**Problem description**
Write out, word for word, only the lines from the one with "match a, b with" to the end of the data below.

**Data shown**
╭──
(** * Digital Garden page compiler

    A shallow embedding of [src/compiler/GardenPageCompiler.ts]: the ordered
    text-rewrite passes of [generateMarkdown], the depth-bounded transclusion
    resolver and the image extraction pass, with the properties the
    specification states about them.

    Text is a list of code units.  The development covers the Latin-1 range
    (one [ascii] per UTF-16 code unit below 256), in which the line
    terminators excluded by [.] are line feed and carriage return. *)

From Stdlib Require Import Ascii String DecimalString DecimalNat.
From Stdlib Require Import List Sorted FinFun Arith Bool ZArith Lia.
Import ListNotations.

Definition str := list ascii.

(** ** Reading JavaScript string literals

    Rocq strings have no escapes; [js] reads the body of a JavaScript literal:
    [\n], [\t], [\\] and [\xHH]. *)

Definition hexval (c : ascii) : option nat :=
  let n := nat_of_ascii c in
  if (48 <=? n) && (n <=? 57) then Some (n - 48)
  else if (97 <=? n) && (n <=? 102) then Some (n - 87)
  else if (65 <=? n) && (n <=? 70) then Some (n - 55)
  else None.

Definition nl : ascii := ascii_of_nat 10.
Definition cr : ascii := ascii_of_nat 13.
Definition bsl : ascii := ascii_of_nat 92.

Fixpoint unescape (s : str) : str :=
  match s with
  | [] => []
  | c :: r =>
      if Ascii.eqb c bsl then
        match r with
        | "n"%char :: r' => nl :: unescape r'
        | "t"%char :: r' => ascii_of_nat 9 :: unescape r'
        | "x"%char :: h :: l :: r' =>
            match hexval h, hexval l with
            | Some a, Some b => ascii_of_nat (16 * a + b) :: unescape r'
            | _, _ => c :: unescape r
            end
        | e :: r' => if Ascii.eqb e bsl then bsl :: unescape r' else c :: unescape r
        | [] => [c]
        end
      else c :: unescape r
  end.

Definition js (s : string) : str := unescape (list_ascii_of_string s).

(** ** String primitives of the JavaScript runtime *)

Module Str.

Fixpoint eqb (a b : str) : bool :=
  match a, b with
  | [], [] => true
  | x :: a', y :: b' => Ascii.eqb x y && eqb a' b'
  | _, _ => false
  end.

Fixpoint startsWith (s p : str) {struct p} : bool :=
  match p with
  | [] => true
  | x :: p' =>
      match s with
      | y :: s' => Ascii.eqb x y && startsWith s' p'
      | [] => false
      end
  end.

(** Offset of the first occurrence of [p] in [s]. *)
Fixpoint find (s p : str) : option nat :=
  if startsWith s p then Some 0
  else match s with
       | [] => None
       | _ :: s' => option_map S (find s' p)
       end.

(** Offset of the last occurrence of [p] in [s]. *)
Fixpoint rfind (s p : str) : option nat :=
  match s with
  | [] => if startsWith s p then Some 0 else None
  | _ :: s' =>
      match rfind s' p with
      | Some i => Some (S i)
      | None => if startsWith s p then Some 0 else None
      end
  end.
╰──
**Answer box**
  match a, b with
  | [], [] => true
  | x :: a', y :: b' => Ascii.eqb x y && eqb a' b'
  | _, _ => false
  end.

Fixpoint startsWith (s p : str) {struct p} : bool :=
  match p with
  | [] => true
  | x :: p' =>
      match s with
      | y :: s' => Ascii.eqb x y && startsWith s' p'
      | [] => false
      end
  end.

(** Offset of the first occurrence of [p] in [s]. *)
Fixpoint find (s p : str) : option nat :=
  if startsWith s p then Some 0
  else match s with
       | [] => None
       | _ :: s' => option_map S (find s' p)
       end.

(** Offset of the last occurrence of [p] in [s]. *)
Fixpoint rfind (s p : str) : option nat :=
  match s with
  | [] => if startsWith s p then Some 0 else None
  | _ :: s' =>
      match rfind s' p with
      | Some i => Some (S i)
      | None => if startsWith s p then Some 0 else None
      end
  end.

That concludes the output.